→ **YOUR TASK**: Beginning at the line containing "Definition validatePlanRef (exception" in the material below and ending at the line containing "Definition validateNoOverlappingExceptions (exception", return each line exactly and add nothing.

##### DATA SECTION #####

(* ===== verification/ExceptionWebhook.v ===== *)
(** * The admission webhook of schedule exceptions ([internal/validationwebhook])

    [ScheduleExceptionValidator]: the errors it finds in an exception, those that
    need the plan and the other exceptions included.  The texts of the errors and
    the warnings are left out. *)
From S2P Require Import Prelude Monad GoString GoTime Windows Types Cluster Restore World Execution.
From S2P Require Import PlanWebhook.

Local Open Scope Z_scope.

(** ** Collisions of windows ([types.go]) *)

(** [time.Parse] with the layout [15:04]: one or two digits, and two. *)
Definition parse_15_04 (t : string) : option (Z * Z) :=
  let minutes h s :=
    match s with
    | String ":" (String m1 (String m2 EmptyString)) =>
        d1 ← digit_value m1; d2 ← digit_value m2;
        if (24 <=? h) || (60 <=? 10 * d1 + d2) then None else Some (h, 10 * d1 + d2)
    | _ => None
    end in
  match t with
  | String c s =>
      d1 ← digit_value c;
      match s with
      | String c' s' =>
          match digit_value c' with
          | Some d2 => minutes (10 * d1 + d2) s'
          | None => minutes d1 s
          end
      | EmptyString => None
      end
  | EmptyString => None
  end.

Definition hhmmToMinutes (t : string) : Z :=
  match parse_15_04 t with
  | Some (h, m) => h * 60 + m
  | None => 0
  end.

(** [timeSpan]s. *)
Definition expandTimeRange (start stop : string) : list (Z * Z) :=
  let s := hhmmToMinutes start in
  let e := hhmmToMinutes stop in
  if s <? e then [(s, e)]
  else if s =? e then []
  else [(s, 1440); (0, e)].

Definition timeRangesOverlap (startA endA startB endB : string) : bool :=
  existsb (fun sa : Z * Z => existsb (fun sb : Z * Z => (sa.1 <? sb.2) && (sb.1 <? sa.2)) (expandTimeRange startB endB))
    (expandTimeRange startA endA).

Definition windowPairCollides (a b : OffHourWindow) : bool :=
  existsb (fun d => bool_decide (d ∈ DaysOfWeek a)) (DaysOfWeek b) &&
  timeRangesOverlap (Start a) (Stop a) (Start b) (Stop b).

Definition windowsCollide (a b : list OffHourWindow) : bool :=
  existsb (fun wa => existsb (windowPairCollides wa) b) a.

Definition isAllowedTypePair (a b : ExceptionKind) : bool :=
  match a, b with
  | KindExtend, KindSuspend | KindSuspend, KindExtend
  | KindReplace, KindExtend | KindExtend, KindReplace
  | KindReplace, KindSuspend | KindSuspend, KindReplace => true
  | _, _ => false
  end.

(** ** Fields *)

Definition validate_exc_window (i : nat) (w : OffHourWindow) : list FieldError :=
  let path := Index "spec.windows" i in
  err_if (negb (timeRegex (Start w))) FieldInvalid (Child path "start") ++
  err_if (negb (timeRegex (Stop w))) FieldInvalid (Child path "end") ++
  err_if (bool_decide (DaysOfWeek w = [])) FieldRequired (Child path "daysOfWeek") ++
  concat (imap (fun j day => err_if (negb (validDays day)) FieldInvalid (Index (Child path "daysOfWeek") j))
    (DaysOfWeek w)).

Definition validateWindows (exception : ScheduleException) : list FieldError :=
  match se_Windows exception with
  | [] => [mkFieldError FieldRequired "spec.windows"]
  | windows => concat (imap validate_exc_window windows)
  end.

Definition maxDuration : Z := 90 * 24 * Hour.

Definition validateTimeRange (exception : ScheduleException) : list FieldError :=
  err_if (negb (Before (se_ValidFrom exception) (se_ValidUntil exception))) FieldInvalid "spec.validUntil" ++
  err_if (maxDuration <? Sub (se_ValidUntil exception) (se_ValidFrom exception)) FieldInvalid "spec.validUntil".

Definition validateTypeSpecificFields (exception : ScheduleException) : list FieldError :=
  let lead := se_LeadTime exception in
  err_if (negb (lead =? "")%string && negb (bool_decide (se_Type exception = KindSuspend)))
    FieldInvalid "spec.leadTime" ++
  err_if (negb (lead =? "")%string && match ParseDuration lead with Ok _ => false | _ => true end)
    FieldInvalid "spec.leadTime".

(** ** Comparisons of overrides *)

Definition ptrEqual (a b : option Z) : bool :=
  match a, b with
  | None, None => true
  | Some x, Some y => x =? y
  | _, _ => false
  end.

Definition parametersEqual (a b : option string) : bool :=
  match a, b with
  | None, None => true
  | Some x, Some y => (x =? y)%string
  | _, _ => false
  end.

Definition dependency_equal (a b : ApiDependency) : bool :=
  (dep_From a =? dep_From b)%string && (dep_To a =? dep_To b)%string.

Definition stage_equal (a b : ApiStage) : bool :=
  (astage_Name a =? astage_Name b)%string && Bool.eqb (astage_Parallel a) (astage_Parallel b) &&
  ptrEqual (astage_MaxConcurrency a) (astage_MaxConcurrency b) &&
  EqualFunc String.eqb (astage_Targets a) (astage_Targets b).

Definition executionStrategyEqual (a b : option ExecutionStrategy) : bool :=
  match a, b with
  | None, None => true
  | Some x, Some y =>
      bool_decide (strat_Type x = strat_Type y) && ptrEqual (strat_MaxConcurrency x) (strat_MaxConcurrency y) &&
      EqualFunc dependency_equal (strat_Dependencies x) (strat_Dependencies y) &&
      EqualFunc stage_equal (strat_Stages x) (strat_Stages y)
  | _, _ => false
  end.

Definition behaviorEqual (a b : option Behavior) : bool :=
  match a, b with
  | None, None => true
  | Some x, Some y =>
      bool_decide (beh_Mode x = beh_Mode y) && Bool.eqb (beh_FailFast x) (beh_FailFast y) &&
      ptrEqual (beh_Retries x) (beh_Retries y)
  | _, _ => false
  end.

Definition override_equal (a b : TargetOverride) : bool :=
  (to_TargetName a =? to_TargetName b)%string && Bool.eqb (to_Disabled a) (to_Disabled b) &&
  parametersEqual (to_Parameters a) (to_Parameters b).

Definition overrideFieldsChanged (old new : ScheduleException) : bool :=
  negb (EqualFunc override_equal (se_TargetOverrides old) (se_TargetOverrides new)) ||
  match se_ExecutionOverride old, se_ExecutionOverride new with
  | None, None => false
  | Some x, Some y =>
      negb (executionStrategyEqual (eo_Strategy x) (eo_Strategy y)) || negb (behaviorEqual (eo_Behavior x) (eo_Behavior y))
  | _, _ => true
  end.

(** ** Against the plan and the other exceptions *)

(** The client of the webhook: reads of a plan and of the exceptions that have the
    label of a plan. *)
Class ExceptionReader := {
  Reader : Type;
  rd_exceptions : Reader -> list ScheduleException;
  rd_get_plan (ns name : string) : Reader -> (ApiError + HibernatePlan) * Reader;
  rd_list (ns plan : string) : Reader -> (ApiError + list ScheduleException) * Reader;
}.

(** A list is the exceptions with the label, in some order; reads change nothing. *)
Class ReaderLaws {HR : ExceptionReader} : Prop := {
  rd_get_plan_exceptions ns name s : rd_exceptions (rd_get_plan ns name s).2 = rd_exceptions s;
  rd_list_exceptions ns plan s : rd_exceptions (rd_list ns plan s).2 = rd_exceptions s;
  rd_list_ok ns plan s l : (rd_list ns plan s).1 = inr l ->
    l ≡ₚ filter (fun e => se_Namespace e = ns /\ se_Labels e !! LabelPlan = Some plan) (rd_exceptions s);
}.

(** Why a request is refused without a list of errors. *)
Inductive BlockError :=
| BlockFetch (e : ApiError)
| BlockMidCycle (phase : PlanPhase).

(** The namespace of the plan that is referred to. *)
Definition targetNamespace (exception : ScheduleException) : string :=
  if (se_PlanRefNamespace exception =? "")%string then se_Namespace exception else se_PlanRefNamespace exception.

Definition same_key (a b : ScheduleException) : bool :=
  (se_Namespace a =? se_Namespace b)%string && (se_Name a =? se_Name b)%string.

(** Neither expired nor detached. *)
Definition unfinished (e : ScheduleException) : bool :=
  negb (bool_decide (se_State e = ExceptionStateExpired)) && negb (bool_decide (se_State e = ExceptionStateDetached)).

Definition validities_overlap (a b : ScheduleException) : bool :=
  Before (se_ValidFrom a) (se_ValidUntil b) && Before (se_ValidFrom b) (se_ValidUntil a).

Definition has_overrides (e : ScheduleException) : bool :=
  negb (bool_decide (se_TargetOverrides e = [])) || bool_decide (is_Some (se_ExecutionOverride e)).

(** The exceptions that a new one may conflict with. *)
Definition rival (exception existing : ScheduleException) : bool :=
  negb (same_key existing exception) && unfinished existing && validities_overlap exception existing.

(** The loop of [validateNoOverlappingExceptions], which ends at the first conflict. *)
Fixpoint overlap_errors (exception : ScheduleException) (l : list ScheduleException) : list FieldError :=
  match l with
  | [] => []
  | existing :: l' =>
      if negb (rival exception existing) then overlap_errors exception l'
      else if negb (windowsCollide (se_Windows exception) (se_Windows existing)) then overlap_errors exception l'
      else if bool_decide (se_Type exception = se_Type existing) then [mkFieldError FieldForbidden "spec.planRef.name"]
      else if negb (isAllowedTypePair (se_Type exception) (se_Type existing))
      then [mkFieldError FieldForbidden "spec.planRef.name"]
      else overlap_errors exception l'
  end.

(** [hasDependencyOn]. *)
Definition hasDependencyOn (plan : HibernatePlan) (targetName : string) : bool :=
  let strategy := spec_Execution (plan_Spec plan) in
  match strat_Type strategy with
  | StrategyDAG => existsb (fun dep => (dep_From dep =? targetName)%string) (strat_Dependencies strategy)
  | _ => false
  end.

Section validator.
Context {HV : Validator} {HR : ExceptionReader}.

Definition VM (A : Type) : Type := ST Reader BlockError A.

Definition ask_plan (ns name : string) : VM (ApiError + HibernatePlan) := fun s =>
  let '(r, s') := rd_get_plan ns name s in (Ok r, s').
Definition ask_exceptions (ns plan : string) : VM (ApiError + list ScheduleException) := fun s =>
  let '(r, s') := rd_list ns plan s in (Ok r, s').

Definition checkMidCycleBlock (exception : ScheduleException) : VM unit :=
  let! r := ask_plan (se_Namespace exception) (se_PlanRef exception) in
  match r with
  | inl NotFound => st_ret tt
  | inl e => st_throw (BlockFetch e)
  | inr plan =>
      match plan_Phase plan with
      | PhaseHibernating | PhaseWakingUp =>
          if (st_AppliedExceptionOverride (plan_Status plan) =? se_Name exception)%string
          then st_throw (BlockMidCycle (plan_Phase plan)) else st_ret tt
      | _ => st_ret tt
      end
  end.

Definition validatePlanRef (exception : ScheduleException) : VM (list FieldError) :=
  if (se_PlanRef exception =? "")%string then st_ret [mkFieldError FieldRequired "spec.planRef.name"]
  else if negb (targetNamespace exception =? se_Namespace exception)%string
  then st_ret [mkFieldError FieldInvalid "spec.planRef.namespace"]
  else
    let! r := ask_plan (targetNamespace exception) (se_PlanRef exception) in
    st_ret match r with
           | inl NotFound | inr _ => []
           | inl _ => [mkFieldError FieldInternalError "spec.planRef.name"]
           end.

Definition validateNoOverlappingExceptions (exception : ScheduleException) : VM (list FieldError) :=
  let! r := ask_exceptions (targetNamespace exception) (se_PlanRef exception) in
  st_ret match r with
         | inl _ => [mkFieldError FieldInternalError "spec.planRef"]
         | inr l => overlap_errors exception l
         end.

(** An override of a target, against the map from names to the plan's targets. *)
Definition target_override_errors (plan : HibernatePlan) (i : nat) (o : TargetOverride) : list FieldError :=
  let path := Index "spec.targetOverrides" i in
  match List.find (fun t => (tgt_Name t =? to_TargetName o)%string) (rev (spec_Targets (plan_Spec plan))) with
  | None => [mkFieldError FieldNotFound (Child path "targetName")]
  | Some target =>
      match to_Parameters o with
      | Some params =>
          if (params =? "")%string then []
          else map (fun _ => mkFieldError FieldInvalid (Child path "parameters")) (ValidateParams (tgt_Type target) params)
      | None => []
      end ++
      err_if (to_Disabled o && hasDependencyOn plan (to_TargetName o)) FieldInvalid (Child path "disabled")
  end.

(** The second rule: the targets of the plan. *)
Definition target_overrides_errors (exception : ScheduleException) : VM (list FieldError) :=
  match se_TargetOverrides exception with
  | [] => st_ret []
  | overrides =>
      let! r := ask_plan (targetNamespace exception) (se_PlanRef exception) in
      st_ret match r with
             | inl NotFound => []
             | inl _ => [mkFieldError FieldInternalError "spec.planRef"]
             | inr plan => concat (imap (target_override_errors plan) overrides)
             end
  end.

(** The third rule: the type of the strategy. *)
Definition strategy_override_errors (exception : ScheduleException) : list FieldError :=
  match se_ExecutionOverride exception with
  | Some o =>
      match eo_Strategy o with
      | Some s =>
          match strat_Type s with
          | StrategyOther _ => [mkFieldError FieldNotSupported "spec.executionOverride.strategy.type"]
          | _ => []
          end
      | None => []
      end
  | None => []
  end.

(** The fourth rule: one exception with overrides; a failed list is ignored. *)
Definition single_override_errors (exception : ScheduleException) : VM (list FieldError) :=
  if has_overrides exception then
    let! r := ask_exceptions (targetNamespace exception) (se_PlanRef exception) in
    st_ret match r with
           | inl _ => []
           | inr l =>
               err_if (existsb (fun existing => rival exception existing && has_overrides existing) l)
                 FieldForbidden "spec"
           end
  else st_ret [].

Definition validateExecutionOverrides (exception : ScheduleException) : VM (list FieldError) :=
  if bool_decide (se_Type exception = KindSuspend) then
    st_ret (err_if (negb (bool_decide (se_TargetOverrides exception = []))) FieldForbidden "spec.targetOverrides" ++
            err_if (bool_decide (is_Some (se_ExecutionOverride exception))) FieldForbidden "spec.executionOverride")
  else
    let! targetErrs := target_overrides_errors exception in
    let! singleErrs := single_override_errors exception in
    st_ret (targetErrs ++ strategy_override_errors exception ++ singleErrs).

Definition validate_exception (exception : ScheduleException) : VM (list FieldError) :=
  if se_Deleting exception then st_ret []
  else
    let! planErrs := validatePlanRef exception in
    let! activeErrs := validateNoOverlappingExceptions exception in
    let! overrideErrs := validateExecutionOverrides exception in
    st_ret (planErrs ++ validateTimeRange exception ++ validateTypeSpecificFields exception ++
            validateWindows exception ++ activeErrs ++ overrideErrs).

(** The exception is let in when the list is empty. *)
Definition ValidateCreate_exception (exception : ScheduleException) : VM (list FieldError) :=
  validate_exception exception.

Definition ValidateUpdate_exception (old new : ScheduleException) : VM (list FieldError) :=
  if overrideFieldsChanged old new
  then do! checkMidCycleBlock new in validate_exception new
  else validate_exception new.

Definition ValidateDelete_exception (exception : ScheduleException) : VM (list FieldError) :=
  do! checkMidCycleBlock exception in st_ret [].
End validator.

#####

→ **WRITTEN RESPONSE**:
Definition validatePlanRef (exception : ScheduleException) : VM (list FieldError) :=
  if (se_PlanRef exception =? "")%string then st_ret [mkFieldError FieldRequired "spec.planRef.name"]
  else if negb (targetNamespace exception =? se_Namespace exception)%string
  then st_ret [mkFieldError FieldInvalid "spec.planRef.namespace"]
  else
    let! r := ask_plan (targetNamespace exception) (se_PlanRef exception) in
    st_ret match r with
           | inl NotFound | inr _ => []
           | inl _ => [mkFieldError FieldInternalError "spec.planRef.name"]
           end.

Definition validateNoOverlappingExceptions (exception : ScheduleException) : VM (list FieldError) :=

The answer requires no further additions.